Niemand. Es ist unmöglich. Erstaunlich indes, wie schnell PolitikerInnen aller Fraktionen gelernt haben, an die Stelle eigener Kompetenz einen grenzenlosen Pragmatismus und das Vertrauen auf „Experten“ zu setzen - und daran ebenso Gefallen zu finden wie an den neuen Freifahrtscheinen der Bundesbahn. Vielleicht muß man aus der (minimalen) Distanz eines Fraktionsmitarbeiters ohne Parlamentssessel agieren, um zu bemerken, „daß die westdeutschen Mitarbeiterstäbe des Ministerrates die Gesetze machen und sich DDRler nur für die Transformation auf den DDR-Duktus heranholen“, so Wolfgang Templin vom Bündnis 90; „die überfordern Parlament und Regierung gleichermaßen“. Demgegenüber ist Peter Thietz der festen Überzeugung, daß etwa „im Rechtsausschuß um jeden Satz gekämpft wird“. Und wenn abends mangels Präsenz aller CDUler und Liberalen „marktwirtschaftlich bedenkliche Dinge in ein Gesetz formuliert werden, dann korrigieren wir das durch einen Änderungsantrag in der Volkskammer“. Überfordert fühlen sich weder Peter Thietz noch seine Ausschußkollegin Luise Morgenstern (SPD). Im Gegenteil, die 58jährige Hausfrau - „ich hab immer nur oppositionell gedacht und im Wohnzimmer die Welt auseinandergenommen und wieder zusammengesetzt“ - ist „erstaunt darüber, wieviel man in meinem Alter noch lernen kann“. Getreu ihrem Motto „jetzt krempelst du die Ärmel auf und mischst mit“ wirbelt Luise Morgenstern in drei verschiedenen Ausschüssen. Ihr resolutes Auftreten verschafft Respekt. Die Fraktion hat sie in den Ausschuß geschickt - mit dem Argument: „Wir brauchen da auch Leute mit normalem Menschenverstand„; jetzt freut sich die Köpenicker Hausfrau über die mittlerweile gezollte Anerkennung.

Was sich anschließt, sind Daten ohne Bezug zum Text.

(** Counting a client out; the last one is reported. *)
Lemma uncount_sync :
  triple (about_graph (graph_counted true) : St W → Prop)
    (with_lock connection_graph_mutex
       (update (λ s, let g := _connection_graph s in
                     set_connection_graph s
                       (set_subscription_count (subscription_count g - 1) g));;
        g ← get _connection_graph;
        mret (bool_decide (subscription_count g = 0))))
    (λ b : bool, about_graph (λ t c, if b then c = 0 else graph_ok t c)) sync.
Proof.
  apply triple_with_lock. intros L s [Hs Hc]. run. unfold told in *. simpl in *.
  specialize (Hc eq_refl). case_bool_decide; [done|]. by apply graph_ok_pred.
Qed.

Lemma unsubscribe_graph_sync hdl :
  triple (λ s, inv s ∧ sync s) (handle_unsubscribe_connection_graph H hdl) (λ _, sync) sync.
Proof.
  unfold handle_unsubscribe_connection_graph.
  eapply triple_bind with (R := λ b, about_graph (graph_counted b)).
  - apply triple_with_lock. eapply triple_bind.
    { apply triple_clients_at. by intros s []. }
    intros c. intros L s [[Hinv Hs] Hc].
    destruct (subscribed_to_connection_graph c) eqn:Hf; run; [|by split].
    split; [done|]. intros _. exact (flagged_count _ _ _ Hinv Hc Hf).
  - intros [].
    + eapply triple_bind; [apply uncount_sync|]. intros b.
      destruct b; [apply tell_graph_triple; by intros _ c ->|by apply triple_ret].
    + eapply triple_pre; [apply preserves_send_status, _|]. by intros s [].
Qed.

Lemma closed_graph_sync hdl :
  triple (λ s, inv s ∧ sync s) (handle_connection_closed H hdl) (λ _, sync) sync.
Proof.
  unfold handle_connection_closed.
  eapply triple_bind with (R := λ oc,
    about_graph (graph_counted (from_option subscribed_to_connection_graph false oc))).
  { apply triple_with_lock. intros L s [Hinv Hs]. run.
    destruct (_clients (srv s) !! hdl) as [c|] eqn:Hc; run; [|by split].
    split; [done|]. intros Hf. exact (flagged_count _ _ _ Hinv Hc Hf). }
  intros [c|]; simpl; [|apply triple_ret; by intros s []].
  set (f := subscribed_to_connection_graph c).
  assert (∀ A (m : M W A), preserves (about_graph (graph_counted f)) m →
    triple (about_graph (graph_counted f)) m (λ _, about_graph (graph_counted f)) sync) as Hweak.
  { intros A m Hm. eapply triple_conseq; [exact Hm|done..|]. by intros s []. }
  eapply triple_bind; [apply Hweak; unfold ignore_exception; solve_told|]. intros [].
  eapply triple_bind; [apply Hweak; solve_told|]. intros [].
  eapply triple_bind; [apply Hweak; unfold ignore_exception; solve_told|]. intros [].
  eapply triple_bind; [apply Hweak; solve_preserves; by apply preserves_update|]. intros names.
  eapply triple_bind; [apply Hweak, unsubscribe_params_preserves; apply _|]. intros [].
  destruct f; [|apply triple_ret; by intros s []].
  apply triple_with_lock. rewrite (bool_decide_eq_true_2 (is_Some _)) by done.
  eapply triple_bind with (R := λ _, about_graph (λ t c, c = 0 ∨ graph_ok t c ∧ c ≠ 0)).
  { apply triple_update. intros s [Hs Hc]. unfold told in *. simpl in *. specialize (Hc eq_refl).
    destruct (decide (subscription_count (_connection_graph (srv s)) - 1 = 0)); [by left|right].
    split; [by apply graph_ok_pred|done]. }
  intros []. eapply triple_bind; [apply triple_get|]. intros g.
  case_bool_decide as Hg; simpl.
  - eapply triple_try_catch with (E' := sync); [|intros; by apply triple_ret].
    eapply triple_pre; [apply (tell_graph_triple false (λ _ c, c = 0)); by intros _ c' ->|].
    intros s [_ ->]. done.
  - apply triple_ret. intros s [[?|[? _]] ->]; done.
Qed.

Lemma param_requests_graph_sync payload hdl :
  preserves sync (handle_subscribe_parameter_updates H payload hdl) ∧
  preserves sync (handle_unsubscribe_parameter_updates H payload hdl).
Proof.
  split; unfold handle_subscribe_parameter_updates, handle_unsubscribe_parameter_updates;
    solve_preserves; try by apply preserves_update.
  apply unsubscribe_params_preserves; apply _.
Qed.

(** Both invariants together, through the dispatcher. *)
Lemma preserves_inv_sync {A} (m : M W A) :
  preserves inv m → triple (λ s, inv s ∧ sync s) m (λ _, sync) sync →
  preserves (λ s, inv s ∧ sync s) m.
Proof.
  intros Hi Hs L s [Hinv Hsync]. specialize (Hi L s Hinv). specialize (Hs L s (conj Hinv Hsync)).
  destruct (m L s) as [[] ?]; done.
Qed.

Lemma preserves_sync_inv {A} (m : M W A) :
  preserves inv m → preserves sync m → preserves (λ s, inv s ∧ sync s) m.
Proof.
  intros Hi Hs. apply preserves_inv_sync; [done|]. eapply triple_pre; [exact Hs|]. by intros s [].
Qed.

#[local] Instance inv_sync_stable : SendStable (λ s, inv s ∧ sync s).
Proof. intros s hdl m r [Hi Hs]. split; by apply send_stable. Qed.

Lemma handle_message_graph_sync parse now hdl op payload :
  preserves (λ s, inv s ∧ sync s) (handle_message H parse now hdl op payload).
Proof.
  assert (∀ o j, preserves (λ s, inv s ∧ sync s) (run_op H o j hdl)) as Hop.
  { intros o j. destruct (tells o) eqn:Ho.
    - apply preserves_inv_sync; [by apply run_op_preserves|].
      destruct o; try done; cbn [run_op];
        [| |apply subscribe_graph_sync|apply unsubscribe_graph_sync];
        (eapply triple_pre; [apply param_requests_graph_sync|by intros s []]).
    - apply preserves_sync_inv; [by apply run_op_preserves|by apply run_op_told]. }
  assert (preserves (λ s, inv s ∧ sync s) (handle_binary_message H now hdl payload)) as Hbin.
  { apply preserves_sync_inv; [|apply handle_binary_message_told; apply _].
    unfold handle_binary_message, handle_message_data, handle_service_call_request.
    solve_preserves. }
  pose proof (λ op', has_handler_preserves H (λ s, inv s ∧ sync s) op').
  unfold handle_message, handle_text_message, handle_text_payload, catch_std, report_op_failure.
  solve_preserves.
Qed.

End Graph.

Und sie zieht ein Fazit: „Wenn es hier bald vorbei ist, kann ich nicht einfach wieder als Hausfrau agieren“. Ob Luise Morgenstern ein Mandat im ersten gesamtdeutschen Parlament anstrebt, verrät sie allerdings nicht. Die Herren der Schöpfung machen in der Regel keinen Hehl aus ihren Ambitionen. In der „Pausenversorgung“ - das ist der Raum vor einer Theke mit marktwirtschaftlicher Preisexplosion und mittäglichem Senf-Mangel - ist die Zukunftssicherung der Parlamentarier regelmäßig Gesprächsthema. Nicht jeder hat ausgesorgt, wie die Familie des Außenministers Meckel: Bruder und Cousin nebst Freundin hocken auf Schlüsselpositionen in der Meckel-Behörde. Unter den Abgeordneten wird heftig getuschelt, wer in welchen Aufsichtsräten Platz findet. Manche Lehrer und Ärzte gehen in weiser Voraussicht ihrem alten Beruf nach. Diejenigen, die wie SPD-Genosse Frank Bogisch (34) aufgrund diverser Partei- und Parlamentsfunktionen „nicht das letzte Glied in der Kommunikationsstrecke sind“, glauben, berechtigte Hoffnungen auf eine „Perspektive als Berufspolitiker“ zu haben. Bogisch wird „für den Bundestag und Parteivorstand kandidieren“. Wer sich dort keine Chancen ausrechnet, spekuliert auf die Länderparlamente. Der Run auf diese Posten ist so heftig, daß ein Abgeordneter bereits jetzt prophezeit: „Nach den Landtagswahlen wird die Volkskammer ziemlich leer sein. Da will dann doch niemand mehr nachrücken für die zwei Monate“. Einer bleibt mit Sicherheit bis zum Schluß: Peter Thietz. Er möchte zwar „verantwortlich in der vereinigten FDP arbeiten. Aber dort wird das Gedränge sehr groß sein“. Sein Ziel: „Der Sprung in den Bundestag wäre die Krönung meines Lebens“.